American customer engagement plaform

CleverTap is an American customer engagement and retention platform. Its platform allows B2C brands to send contextual and personalised messages to their customers. It was established in 2013 in San Francisco, California.

==History==
CleverTap was founded as WizRocket in May 2013 by former Network18 colleagues Sunil Thomas, Suresh Kondamudi, and Anand Jain. Its flagship product was privately launched in September 2015, followed by a public launch 3 months later. At the same time, the company renamed itself from WizRocket to CleverTap.

In December 2021, former Freshworks chief revenue officer Sidharth Malik was appointed as Clevertap’s global CEO. Malik stepped down in July 2024 and co-founder Sunil Thomas took over and is currently the CEO and executive chairman.

== Acquisitions ==
In 2021, CleverTap acquired Patch, a mobile tech startup.

In 2022, CleverTap acquired Leanplum, a mobile marketing vendor originating from Bulgaria and based in San Francisco. While the price of the acquisition was not disclosed, the company stated the funds were cash and stock transactions.

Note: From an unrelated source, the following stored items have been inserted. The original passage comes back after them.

Lemma handleTabClose_index path s s' :
  tabs_in_data data s -> index_valid data s ->
  handleTabClose data path s = Some s' -> index_valid data s'.
Proof.
  intros Hsub Hvalid.
  destruct (Nat.le_gt_cases (List.length (tabs s)) 1) as [Hle | Hgt].
  - rewrite handleTabClose_single by exact Hle. intros Heq.
    injection Heq as <-. exact Hvalid.
  - rewrite handleTabClose_many by exact Hgt.
    destruct (JS.get data (index s)) as [cur |]; [| discriminate].
    intros Heq. injection Heq as <-.
    destruct (String.eqb (file_path cur) path); [| exact Hvalid].
    destruct (replacement_found path s Hsub Hgt) as (q & f & Hq & Hf & _).
    rewrite Hq. unfold index_valid. simpl.
    exact (get_Some_range _ _ _ Hf).
Qed.

Lemma handleClick_inv isMobile event s s' effs :
  handleClick data getFullPathOfImportedFile isMobile event s = Some (s', effs) ->
  (s' = s /\ effs = []) \/
  (exists fileIndex effs',
      (isMetaPressed s = true \/ isMobile = true) /\
      isImportLink event = true /\
      handleSelectFile data fileIndex None s = (Some s', effs') /\
      effs = StopPropagation :: effs').
Proof.
  unfold handleClick.
  destruct (negb (isMetaPressed s) && negb isMobile) eqn:Hgate.
  { intros Heq. left. split; congruence. }
  destruct (isImportLink event) eqn:Hlink.
  2:{ intros Heq. left. split; congruence. }
  destruct (JS.get data (index s)) as [cur |]; [| discriminate].
  set (fileIndex := JS.findIndex _ data).
  destruct (fileIndex >? -1).
  2:{ intros Heq. left. split; congruence. }
  destruct (handleSelectFile data fileIndex None s) as [[s1 |] effs1] eqn:Hsel; [| discriminate].
  intros Heq. injection Heq as <- <-.
  right. exists fileIndex, effs1.
  split; [| split; [reflexivity | split; [exact Hsel | reflexivity]]].
  apply andb_false_iff in Hgate.
  destruct Hgate as [Hm | Hm]; apply negb_false_iff in Hm; auto.
Qed.

Lemma step_tabs ev s s' effs :
  step data getFullPathOfImportedFile ev s = Some (s', effs) -> tabs_change data (tabs s) (tabs s').
Proof.
  assert (Hsel : forall idx ln effs0,
             handleSelectFile data idx ln s = (Some s', effs0) ->
             tabs_change data (tabs s) (tabs s')).
  { intros idx ln effs0 H.
    destruct (handleSelectFile_inv _ _ _ _ _ H)
      as (f & Hf & _ & _ & _ & [[_ Hsame] | [Hnew Happ]]).
    - now apply tabs_kept.
    - apply (tabs_appended data _ _ f); [exact (get_In _ _ _ Hf) | exact Hnew | exact Happ]. }
  destruct ev as [idx ln | path | path | isMobile event | isMeta | |]; simpl.
  - intros H. exact (Hsel _ _ _ (step_SelectFile_inv _ _ _ _ _ H)).
  - intros Heq. injection Heq as <- _. apply tabs_kept, handleTabSelect_tabs.
  - destruct (handleTabClose data path s) as [s1 |] eqn:Hclose; [| discriminate].
    intros Heq. injection Heq as <- _.
    destruct (handleTabClose_inv _ _ _ Hclose) as [-> | [Hlen Hfilter]].
    + now apply tabs_kept.
    + now apply (tabs_closed data _ _ path).
  - intros Hclick.
    destruct (handleClick_inv _ _ _ _ _ Hclick)
      as [[-> _] | (fileIndex & effs' & _ & _ & Hs & _)].
    + now apply tabs_kept.
    + exact (Hsel _ _ _ Hs).
  - intros Heq. injection Heq as <- _. apply tabs_kept.
    unfold handleKeyDown. now destruct isMeta.
  - intros Heq. injection Heq as <- _. now apply tabs_kept.
  - intros Heq. injection Heq as <- _. now apply tabs_kept.
Qed.

End Handlers.

(** ** The invariant of reachable states *)

Section Invariant.

Variable data : list File.
Variable getFullPathOfImportedFile : string -> string -> option string.

Lemma tabs_change_nonempty old new :
  tabs_change data old new -> NoDup old -> old <> [] -> new <> [].
Proof.
  intros [-> | f _ _ -> | path Hlen ->] Hnd Hne.
  - exact Hne.
  - intros Happ. now apply app_eq_nil in Happ as [_ Habs].
  - now apply filter_neq_nonempty.
Qed.

Lemma tabs_change_NoDup old new :
  tabs_change data old new -> NoDup old -> NoDup new.
Proof.
  intros [-> | f _ Hnew -> | path _ ->] Hnd.
  - exact Hnd.
  - apply NoDup_app; [exact Hnd | repeat constructor; intros [] |].
    intros x Hx [<- | []]. contradiction.
  - now apply NoDup_filter.
Qed.

Lemma tabs_change_in_data old new :
  tabs_change data old new ->
  (forall p, In p old -> exists f, In f data /\ file_path f = p) ->
  forall p, In p new -> exists f, In f data /\ file_path f = p.
Proof.
  intros [-> | f Hf _ -> | path _ ->] Hsub p Hp.
  - now apply Hsub.
  - apply in_app_or in Hp as [Hp | [<- | []]]; [now apply Hsub | now exists f].
  - apply In_filter_neq in Hp as [Hp _]. now apply Hsub.
Qed.

(** After a step the old tabs that survive come first, in their old
    order, and whatever is new comes after them. *)
Lemma tabs_change_order old new :
  tabs_change data old new ->
  exists added,
    new = surviving old new ++ added /\ forall x, In x added -> ~ In x old.
Proof.
  intros [-> | f _ Hnew -> | path _ ->].
  - exists []. rewrite app_nil_r. split; [| intros x []].
    symmetry. now apply surviving_all.
  - exists [file_path f]. split.
    + f_equal. symmetry. apply surviving_all.
      intros x Hx. apply in_or_app. now left.
    + intros x [<- | []]. exact Hnew.
  - exists []. rewrite app_nil_r. split; [| intros x []].
    symmetry. apply surviving_filter_neq.
Qed.

Lemma step_index_valid ev s s' effs :
  tabs_in_data data s -> index_valid data s ->
  step data getFullPathOfImportedFile ev s = Some (s', effs) ->
  index_valid data s'.
Proof.
  intros Hsub Hvalid.
  assert (Hsel : forall idx ln effs0,
             handleSelectFile data idx ln s = (Some s', effs0) ->
             index_valid data s').
  { intros idx ln effs0 H.
    destruct (handleSelectFile_inv _ _ _ _ _ _ H) as (f & Hf & Hidx & _).
    unfold index_valid. rewrite Hidx. exact (get_Some_range _ _ _ Hf). }
  destruct ev as [idx ln | path | path | isMobile event | isMeta | |]; simpl.
  - intros H. exact (Hsel _ _ _ (step_SelectFile_inv data getFullPathOfImportedFile _ _ _ _ _ H)).
  - intros Heq. injection Heq as <- _. now apply handleTabSelect_index.
  - destruct (handleTabClose data path s) as [s1 |] eqn:Hclose; [| discriminate].
    intros Heq. injection Heq as <- _.
    exact (handleTabClose_index _ _ _ _ Hsub Hvalid Hclose).
  - intros Hclick.
    destruct (handleClick_inv _ _ _ _ _ _ _ Hclick)
      as [[-> _] | (fileIndex & effs' & _ & _ & Hs & _)].
    + exact Hvalid.
    + exact (Hsel _ _ _ Hs).
  - intros Heq. injection Heq as <- _.
    unfold handleKeyDown. now destruct isMeta.
  - intros Heq. injection Heq as <- _. exact Hvalid.
  - intros Heq. injection Heq as <- _. exact Hvalid.
Qed.

Lemma invariant_mount s : mount data = Some s -> invariant data s.
Proof.
  unfold mount. destruct (JS.get data 0) as [f |] eqn:Hf; [| discriminate].
  intros Heq. injection Heq as <-.
  unfold invariant, tabs_in_data, index_valid. simpl. repeat split.
  - discriminate.
  - repeat constructor. intros [].
  - intros p [<- | []]. exists f. split; [exact (get_In _ _ _ Hf) | reflexivity].
  - lia.
  - apply (get_Some_range _ _ _ Hf).
Qed.

Lemma invariant_step ev s s' effs :
  invariant data s ->
  step data getFullPathOfImportedFile ev s = Some (s', effs) ->
  invariant data s'.
Proof.
  intros (Hne & Hnd & Hsub & Hvalid) Hstep.
  pose proof (step_tabs _ _ _ _ _ _ Hstep) as Hchange.
  repeat split.
  - exact (tabs_change_nonempty _ _ Hchange Hnd Hne).
  - exact (tabs_change_NoDup _ _ Hchange Hnd).
  - exact (tabs_change_in_data _ _ Hchange Hsub).
  - apply (step_index_valid _ _ _ _ Hsub Hvalid Hstep).
  - apply (step_index_valid _ _ _ _ Hsub Hvalid Hstep).
Qed.

Lemma reachable_invariant s :
  reachable data getFullPathOfImportedFile s -> invariant data s.
Proof.
  induction 1 as [s Hmount | s ev s' effs _ IH Hstep].
  - now apply invariant_mount.
  - exact (invariant_step _ _ _ _ IH Hstep).
Qed.

End Invariant.

Lemma findIndex_none {A : Type} (p : A -> bool) (a : list A) :
  (forall x, In x a -> p x = false) -> JS.findIndex p a = -1.
Proof.
  intros Hnone.
  pose proof (findIndex_range p a) as Hrange.
  destruct (Z.eq_dec (JS.findIndex p a) (-1)) as [Heq | Hne]; [exact Heq |].
  destruct (findIndex_found p a) as (x & Hx & Hpx); [lia |].
  rewrite (Hnone x (get_In _ _ _ Hx)) in Hpx. discriminate.
Qed.

(** ** Properties of the tab manager *)

Section TabManager.

Variable data : list File.
Variable getFullPathOfImportedFile : string -> string -> option string.

(** C5: for every non-empty File collection, the state at mount has the
    tab sequence equal to the singleton of the first file's path and the
    active index equal to 0. *)
Theorem mount_initial_state :
  data <> [] ->
  exists f s,
    nth_error data 0 = Some f /\
    mount data = Some s /\
    tabs s = [file_path f] /\
    index s = 0.
Proof.
  intros Hne. destruct data as [| f rest]; [contradiction |].
  exists f. eexists. repeat split.
Qed.

(** C3: for every state and every valid file index [i], selecting file
    [i] sets the active index to [i]; the tab sequence is unchanged when
    the path of [i] is already a tab and otherwise gets exactly that path
    appended at its end, so existing tabs are neither removed nor
    reordered; selecting [i] again changes nothing. *)
Theorem selectFile_sets_index_appends_once s i lineNumber :
  0 <= i < JS.length data ->
  exists f s' effs,
    JS.get data i = Some f /\
    handleSelectFile data i lineNumber s = (Some s', effs) /\
    index s' = i /\
    (In (file_path f) (tabs s) -> tabs s' = tabs s) /\
    (~ In (file_path f) (tabs s) -> tabs s' = tabs s ++ [file_path f]) /\
    (exists added, tabs s' = tabs s ++ added /\ (List.length added <= 1)%nat) /\
    (forall lineNumber', exists effs',
        handleSelectFile data i lineNumber' s' = (Some s', effs')).
Proof.
  intros Hidx.
  destruct (handleSelectFile_total data i lineNumber s Hidx) as (s' & effs & Hsel).
  destruct (handleSelectFile_inv _ _ _ _ _ _ Hsel)
    as (f & Hf & Hindex & _ & _ & Htabs).
  exists f, s', effs.
  assert (Hopen : In (file_path f) (tabs s')).
  { destruct Htabs as [[Hin ->] | [_ ->]]; [exact Hin |].
    apply in_or_app. right. now left. }
  repeat split; try assumption.
  - intros Hin. destruct Htabs as [[_ Hsame] | [Hnotin _]]; [exact Hsame | contradiction].
  - intros Hnotin. destruct Htabs as [[Hin _] | [_ Happ]]; [contradiction | exact Happ].
  - destruct Htabs as [[_ Hsame] | [_ Happ]].
    + exists []. rewrite app_nil_r. split; [exact Hsame | simpl; lia].
    + exists [file_path f]. split; [exact Happ | simpl; lia].
  - intros lineNumber'. unfold handleSelectFile. rewrite Hf.
    apply some_eqb_In in Hopen. rewrite Hopen.
    eexists. f_equal. f_equal.
    destruct s' as [i' t' m' e']. simpl in Hindex. subst i'. reflexivity.
Qed.

(** C4: in every state whose tab sequence has exactly one entry, closing
    a tab, whatever the path, leaves the whole state as it was. *)
Theorem closeTab_sole_tab_noop s path :
  List.length (tabs s) = 1%nat ->
  handleTabClose data path s = Some s.
Proof.
  intros Hlen. apply handleTabClose_single. lia.
Qed.

(** C2: in every reachable state with more than one tab whose active
    tab is at position [p > 0], closing the active tab's path removes
    that path from the tab sequence and makes active the file whose path
    was at position [p - 1] before the removal. *)
Theorem closeTab_active_selects_left_neighbour s (p : nat) path cur :
  reachable data getFullPathOfImportedFile s ->
  (1 < List.length (tabs s))%nat ->
  (0 < p)%nat ->
  JS.get data (index s) = Some cur ->
  file_path cur = path ->
  nth_error (tabs s) p = Some path ->
  exists s' left f,
    handleTabClose data path s = Some s' /\
    tabs s' = JS.filter (fun item => negb (String.eqb item path)) (tabs s) /\
    ~ In path (tabs s') /\
    S (List.length (tabs s')) = List.length (tabs s) /\
    nth_error (tabs s) (p - 1) = Some left /\
    JS.get data (index s') = Some f /\
    file_path f = left.
Proof.
  intros Hreach Hlen Hp Hcur Hactive Hpos.
  destruct (reachable_invariant _ _ _ Hreach) as (_ & Hnd & Hsub & _).
  destruct (replacement_found data path s Hsub Hlen) as (q & f & Hq & Hf & Hpath).
  rewrite (findIndex_NoDup _ _ _ Hnd Hpos) in Hq.
  replace (Z.max 0 (Z.of_nat p - 1)) with (Z.of_nat (p - 1)) in Hq by lia.
  rewrite get_of_nat in Hq.
  rewrite handleTabClose_many by exact Hlen.
  rewrite Hcur, Hactive, String.eqb_refl.
  rewrite (findIndex_NoDup _ _ _ Hnd Hpos).
  replace (Z.max 0 (Z.of_nat p - 1)) with (Z.of_nat (p - 1)) by lia.
  rewrite get_of_nat, Hq.
  eexists. exists q, f. split; [reflexivity |].
  cbn [tabs index set_tabs set_index].
  split; [reflexivity |].
  split.
  { intros Hin. apply In_filter_neq in Hin as [_ Hne]. now apply Hne. }
  split.
  { apply filter_neq_length; [exact Hnd | exact (nth_error_In _ _ Hpos)]. }
  split; [reflexivity |].
  split; [exact Hf | exact Hpath].
Qed.

(** C6: in every state reachable from the state at mount, the tab
    sequence is not empty and has no duplicate path, and every further
    step keeps the surviving tabs first and in their old order, with
    anything new after them. *)
Theorem reachable_tabs_nonempty_nodup_ordered s :
  reachable data getFullPathOfImportedFile s ->
  tabs s <> [] /\
  NoDup (tabs s) /\
  forall ev s' effs,
    step data getFullPathOfImportedFile ev s = Some (s', effs) ->
    exists added,
      tabs s' = surviving (tabs s) (tabs s') ++ added /\
      forall x, In x added -> ~ In x (tabs s).
Proof.
  intros Hreach.
  destruct (reachable_invariant _ _ _ Hreach) as (Hne & Hnd & _).
  repeat split; [exact Hne | exact Hnd |].
  intros ev s' effs Hstep.
  apply (tabs_change_order data). exact (step_tabs _ _ _ _ _ _ Hstep).
Qed.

With the acquisition, Clevertap’s customer base increased to 1,200. In 2025, 60-70 employees from Leanplum were laid off owing to integration challenges. A few more employees from CleverTap India were let go during the same time.

In 2025, it acquired rehook.ai, a loyalty program tech startup backed by Y Combinator, for an undisclosed amount.

==Funding==
The company secured seed funding of USD$1.9 million from Accel in July 2014. Additional Series A funding of US$8 million was secured from Accel and Sequoia Capital in August 2015. In October 2017, the company secured an additional US$6 million from existing and new investors at RSP India Fund, an investment subsidiary of Recruit Holdings.

In April 2019, it raised US$26 million in Series B investment from Sequoia Capital, Tiger Global Management, and Accel.

In October 2019, CleverTap announced its Series C investment of US$35 million led by previous funders, bringing the total investment to just over US$77 million. It further raised $105 million in a Series D funding round, led by global investment firm CDPQ, IIFL AMC's Tech Fund, and existing investors Tiger Global and Sequoia India.

==Awards and recognition==
In 2017, TiE Silicon Valley included CleverTap in its list of TiE50, World's 50 Most Promising Technology Startups. Sunil Thomas, CEO of the company, was named as one of the 25 Marketing Technology Trailblazers in 2017 by Advertising Age.

In 2021, CleverTap was recognized as one of Forbes’ Best Startup Employers in America for the second consecutive year.

In 2026, the company was included as a Leader in Gartner's Magic Quadrant for Personalization Engines.